++++ Data for this exercise ++++

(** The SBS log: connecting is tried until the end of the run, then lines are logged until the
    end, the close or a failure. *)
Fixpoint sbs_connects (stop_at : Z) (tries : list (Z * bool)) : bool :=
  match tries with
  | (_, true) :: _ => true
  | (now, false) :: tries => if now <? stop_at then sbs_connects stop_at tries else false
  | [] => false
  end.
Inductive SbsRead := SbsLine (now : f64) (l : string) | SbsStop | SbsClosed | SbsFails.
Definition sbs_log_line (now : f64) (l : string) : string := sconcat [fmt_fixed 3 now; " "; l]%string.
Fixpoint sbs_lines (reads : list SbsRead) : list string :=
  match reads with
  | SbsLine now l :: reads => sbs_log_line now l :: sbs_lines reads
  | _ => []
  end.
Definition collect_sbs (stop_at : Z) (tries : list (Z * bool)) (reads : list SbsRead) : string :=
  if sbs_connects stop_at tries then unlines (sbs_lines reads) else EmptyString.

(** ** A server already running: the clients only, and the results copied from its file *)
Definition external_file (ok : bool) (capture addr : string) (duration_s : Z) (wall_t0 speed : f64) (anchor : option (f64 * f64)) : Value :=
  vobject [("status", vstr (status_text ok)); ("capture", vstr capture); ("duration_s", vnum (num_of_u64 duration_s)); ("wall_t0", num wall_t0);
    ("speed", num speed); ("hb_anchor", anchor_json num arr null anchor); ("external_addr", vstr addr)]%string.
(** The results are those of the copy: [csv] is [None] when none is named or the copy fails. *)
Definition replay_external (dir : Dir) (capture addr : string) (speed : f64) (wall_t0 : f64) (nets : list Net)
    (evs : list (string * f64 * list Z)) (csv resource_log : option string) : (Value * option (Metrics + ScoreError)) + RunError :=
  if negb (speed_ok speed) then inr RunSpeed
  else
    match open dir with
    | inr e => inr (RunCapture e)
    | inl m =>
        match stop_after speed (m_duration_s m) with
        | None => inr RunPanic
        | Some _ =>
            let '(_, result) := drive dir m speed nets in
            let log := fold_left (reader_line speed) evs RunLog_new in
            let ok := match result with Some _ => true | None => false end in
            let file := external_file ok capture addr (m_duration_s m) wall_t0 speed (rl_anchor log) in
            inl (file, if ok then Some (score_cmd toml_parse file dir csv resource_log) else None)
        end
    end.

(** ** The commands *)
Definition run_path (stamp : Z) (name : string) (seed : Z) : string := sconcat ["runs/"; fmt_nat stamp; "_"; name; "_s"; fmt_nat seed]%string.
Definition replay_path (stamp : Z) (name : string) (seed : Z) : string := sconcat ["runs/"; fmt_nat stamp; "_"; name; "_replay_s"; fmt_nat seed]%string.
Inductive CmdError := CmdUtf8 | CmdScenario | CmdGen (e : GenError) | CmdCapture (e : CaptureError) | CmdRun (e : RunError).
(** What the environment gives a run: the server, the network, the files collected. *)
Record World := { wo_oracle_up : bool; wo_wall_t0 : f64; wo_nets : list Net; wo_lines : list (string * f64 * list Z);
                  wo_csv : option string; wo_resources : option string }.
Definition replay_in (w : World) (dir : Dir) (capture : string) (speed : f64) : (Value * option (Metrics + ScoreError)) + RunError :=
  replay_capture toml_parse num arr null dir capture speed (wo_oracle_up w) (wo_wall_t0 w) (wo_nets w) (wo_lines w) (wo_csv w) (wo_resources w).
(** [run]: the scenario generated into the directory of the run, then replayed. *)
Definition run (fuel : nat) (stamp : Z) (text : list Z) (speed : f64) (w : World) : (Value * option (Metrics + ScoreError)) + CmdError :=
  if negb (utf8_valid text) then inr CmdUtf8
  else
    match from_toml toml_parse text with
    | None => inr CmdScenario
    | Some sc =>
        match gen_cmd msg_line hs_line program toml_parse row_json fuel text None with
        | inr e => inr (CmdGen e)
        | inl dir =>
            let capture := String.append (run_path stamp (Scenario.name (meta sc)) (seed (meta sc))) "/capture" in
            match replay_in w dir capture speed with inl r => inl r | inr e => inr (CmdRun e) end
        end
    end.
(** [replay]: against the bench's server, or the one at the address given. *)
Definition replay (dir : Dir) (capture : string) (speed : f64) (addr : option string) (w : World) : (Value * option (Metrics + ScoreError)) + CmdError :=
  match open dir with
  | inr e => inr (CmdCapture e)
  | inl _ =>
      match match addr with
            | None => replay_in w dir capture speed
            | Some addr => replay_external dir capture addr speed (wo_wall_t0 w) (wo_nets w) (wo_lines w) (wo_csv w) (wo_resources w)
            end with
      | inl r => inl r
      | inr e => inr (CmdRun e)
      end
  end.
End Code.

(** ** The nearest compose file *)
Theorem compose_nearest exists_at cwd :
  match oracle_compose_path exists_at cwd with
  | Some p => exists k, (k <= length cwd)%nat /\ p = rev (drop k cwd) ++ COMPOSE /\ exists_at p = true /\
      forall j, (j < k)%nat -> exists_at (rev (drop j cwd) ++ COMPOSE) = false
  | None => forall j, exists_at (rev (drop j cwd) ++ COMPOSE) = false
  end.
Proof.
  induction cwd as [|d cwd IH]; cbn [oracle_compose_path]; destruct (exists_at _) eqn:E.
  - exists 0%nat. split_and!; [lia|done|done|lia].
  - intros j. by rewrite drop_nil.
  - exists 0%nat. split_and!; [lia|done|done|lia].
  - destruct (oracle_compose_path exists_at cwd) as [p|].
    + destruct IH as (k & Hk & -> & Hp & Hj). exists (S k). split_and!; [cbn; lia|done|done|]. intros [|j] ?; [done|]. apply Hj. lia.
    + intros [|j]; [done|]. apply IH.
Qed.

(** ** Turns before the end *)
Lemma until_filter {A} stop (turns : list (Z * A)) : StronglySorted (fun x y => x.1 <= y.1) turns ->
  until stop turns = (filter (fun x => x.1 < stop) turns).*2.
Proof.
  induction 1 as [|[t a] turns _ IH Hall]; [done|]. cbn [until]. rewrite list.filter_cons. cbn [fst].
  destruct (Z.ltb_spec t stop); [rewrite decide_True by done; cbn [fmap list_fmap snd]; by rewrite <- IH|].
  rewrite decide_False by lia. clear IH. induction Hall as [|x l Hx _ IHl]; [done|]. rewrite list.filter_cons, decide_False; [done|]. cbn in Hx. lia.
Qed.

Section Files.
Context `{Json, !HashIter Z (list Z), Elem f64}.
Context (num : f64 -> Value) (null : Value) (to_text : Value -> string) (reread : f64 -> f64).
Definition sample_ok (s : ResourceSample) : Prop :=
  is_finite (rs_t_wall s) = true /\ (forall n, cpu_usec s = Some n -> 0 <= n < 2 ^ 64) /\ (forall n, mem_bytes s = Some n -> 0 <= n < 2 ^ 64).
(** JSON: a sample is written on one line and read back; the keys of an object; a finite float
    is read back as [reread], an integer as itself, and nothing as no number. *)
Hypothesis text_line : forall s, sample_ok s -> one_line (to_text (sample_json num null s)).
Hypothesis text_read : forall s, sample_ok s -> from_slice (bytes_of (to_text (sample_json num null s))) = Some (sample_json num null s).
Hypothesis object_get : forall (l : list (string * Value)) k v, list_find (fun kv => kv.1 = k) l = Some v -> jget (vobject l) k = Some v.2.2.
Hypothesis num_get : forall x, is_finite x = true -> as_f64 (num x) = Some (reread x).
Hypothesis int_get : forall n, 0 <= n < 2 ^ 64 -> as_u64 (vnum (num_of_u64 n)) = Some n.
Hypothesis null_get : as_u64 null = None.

++++
++++ Data for this exercise ++++

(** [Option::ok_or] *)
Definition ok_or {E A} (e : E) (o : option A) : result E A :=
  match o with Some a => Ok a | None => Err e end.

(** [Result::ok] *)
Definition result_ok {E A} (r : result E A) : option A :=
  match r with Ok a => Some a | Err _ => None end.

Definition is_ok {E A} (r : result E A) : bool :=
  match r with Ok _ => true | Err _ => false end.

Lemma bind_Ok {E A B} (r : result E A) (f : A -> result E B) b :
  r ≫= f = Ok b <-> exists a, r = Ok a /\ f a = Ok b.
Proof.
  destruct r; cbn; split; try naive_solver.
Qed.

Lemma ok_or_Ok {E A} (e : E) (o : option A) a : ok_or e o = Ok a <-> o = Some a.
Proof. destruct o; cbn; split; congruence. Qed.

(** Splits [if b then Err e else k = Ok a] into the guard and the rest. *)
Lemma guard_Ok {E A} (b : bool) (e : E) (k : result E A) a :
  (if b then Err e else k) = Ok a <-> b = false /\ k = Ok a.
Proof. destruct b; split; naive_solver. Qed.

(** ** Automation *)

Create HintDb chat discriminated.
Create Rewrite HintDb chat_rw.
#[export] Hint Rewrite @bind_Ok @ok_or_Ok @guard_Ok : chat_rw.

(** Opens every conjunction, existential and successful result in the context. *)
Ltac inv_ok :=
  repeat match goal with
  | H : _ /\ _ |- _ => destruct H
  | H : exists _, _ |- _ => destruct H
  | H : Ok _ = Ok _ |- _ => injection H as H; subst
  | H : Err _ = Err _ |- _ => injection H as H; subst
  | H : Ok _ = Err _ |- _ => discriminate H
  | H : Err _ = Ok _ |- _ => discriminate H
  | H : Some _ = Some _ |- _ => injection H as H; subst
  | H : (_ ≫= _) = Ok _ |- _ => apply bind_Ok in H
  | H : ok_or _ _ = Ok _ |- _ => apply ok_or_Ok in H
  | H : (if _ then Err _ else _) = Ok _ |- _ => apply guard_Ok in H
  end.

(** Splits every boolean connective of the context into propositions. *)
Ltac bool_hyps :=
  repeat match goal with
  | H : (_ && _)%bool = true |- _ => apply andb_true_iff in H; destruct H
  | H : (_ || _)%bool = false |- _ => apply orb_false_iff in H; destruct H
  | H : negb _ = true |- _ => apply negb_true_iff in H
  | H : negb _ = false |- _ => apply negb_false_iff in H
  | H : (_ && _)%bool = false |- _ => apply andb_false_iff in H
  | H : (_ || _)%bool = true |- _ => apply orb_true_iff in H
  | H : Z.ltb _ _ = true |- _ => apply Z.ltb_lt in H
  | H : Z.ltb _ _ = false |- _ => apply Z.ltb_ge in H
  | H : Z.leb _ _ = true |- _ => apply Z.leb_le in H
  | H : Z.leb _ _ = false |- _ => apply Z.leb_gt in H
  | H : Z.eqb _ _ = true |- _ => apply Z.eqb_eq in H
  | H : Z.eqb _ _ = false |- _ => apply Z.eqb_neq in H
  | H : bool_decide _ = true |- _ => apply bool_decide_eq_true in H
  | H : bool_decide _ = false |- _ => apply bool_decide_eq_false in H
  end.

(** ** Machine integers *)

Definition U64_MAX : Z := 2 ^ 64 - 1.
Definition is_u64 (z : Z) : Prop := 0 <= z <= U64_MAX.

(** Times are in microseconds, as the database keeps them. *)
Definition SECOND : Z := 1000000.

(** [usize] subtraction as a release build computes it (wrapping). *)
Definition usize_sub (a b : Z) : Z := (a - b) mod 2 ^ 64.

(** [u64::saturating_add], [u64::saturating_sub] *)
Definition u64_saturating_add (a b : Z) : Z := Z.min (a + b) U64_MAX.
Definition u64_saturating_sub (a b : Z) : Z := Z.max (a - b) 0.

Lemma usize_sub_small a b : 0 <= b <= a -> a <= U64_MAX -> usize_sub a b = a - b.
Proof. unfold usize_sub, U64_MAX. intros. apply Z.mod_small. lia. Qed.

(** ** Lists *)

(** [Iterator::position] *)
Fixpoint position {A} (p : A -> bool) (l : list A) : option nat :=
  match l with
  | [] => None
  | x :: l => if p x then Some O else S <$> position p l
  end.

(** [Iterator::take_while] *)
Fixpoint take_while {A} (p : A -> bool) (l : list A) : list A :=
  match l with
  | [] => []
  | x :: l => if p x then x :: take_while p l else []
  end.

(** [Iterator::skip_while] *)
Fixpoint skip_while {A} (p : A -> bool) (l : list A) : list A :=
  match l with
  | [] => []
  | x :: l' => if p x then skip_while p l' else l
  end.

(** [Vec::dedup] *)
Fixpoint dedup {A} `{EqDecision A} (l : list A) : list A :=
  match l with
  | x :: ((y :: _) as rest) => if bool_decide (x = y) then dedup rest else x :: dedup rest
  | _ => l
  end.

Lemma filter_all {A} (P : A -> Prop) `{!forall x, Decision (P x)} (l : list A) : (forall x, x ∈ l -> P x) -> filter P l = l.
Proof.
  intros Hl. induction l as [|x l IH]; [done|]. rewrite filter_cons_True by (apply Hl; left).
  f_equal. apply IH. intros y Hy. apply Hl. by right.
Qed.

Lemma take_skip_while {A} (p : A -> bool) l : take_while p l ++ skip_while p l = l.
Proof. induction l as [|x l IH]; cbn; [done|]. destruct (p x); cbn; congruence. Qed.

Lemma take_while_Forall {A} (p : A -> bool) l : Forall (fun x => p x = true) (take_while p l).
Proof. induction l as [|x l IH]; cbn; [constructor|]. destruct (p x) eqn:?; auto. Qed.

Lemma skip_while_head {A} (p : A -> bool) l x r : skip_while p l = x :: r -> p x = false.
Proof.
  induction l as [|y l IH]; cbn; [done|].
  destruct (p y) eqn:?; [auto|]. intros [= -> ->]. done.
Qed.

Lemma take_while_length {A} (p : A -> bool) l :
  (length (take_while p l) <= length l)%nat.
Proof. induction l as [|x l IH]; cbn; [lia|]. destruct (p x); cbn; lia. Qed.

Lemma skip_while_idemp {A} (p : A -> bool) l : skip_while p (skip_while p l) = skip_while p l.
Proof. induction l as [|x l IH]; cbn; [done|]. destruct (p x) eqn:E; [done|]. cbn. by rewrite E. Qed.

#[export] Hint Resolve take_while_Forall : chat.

++++

Exercise aim: Copy the lines above exactly, beginning at the line that has "destruct (p y)" and stopping after the line that has "skip_while p l.", and omit the rest.

Solution to the exercise:
  destruct (p y) eqn:?; [auto|]. intros [= -> ->]. done.
Qed.

Lemma take_while_length {A} (p : A -> bool) l :
  (length (take_while p l) <= length l)%nat.
Proof. induction l as [|x l IH]; cbn; [lia|]. destruct (p x); cbn; lia. Qed.

Lemma skip_while_idemp {A} (p : A -> bool) l : skip_while p (skip_while p l) = skip_while p l.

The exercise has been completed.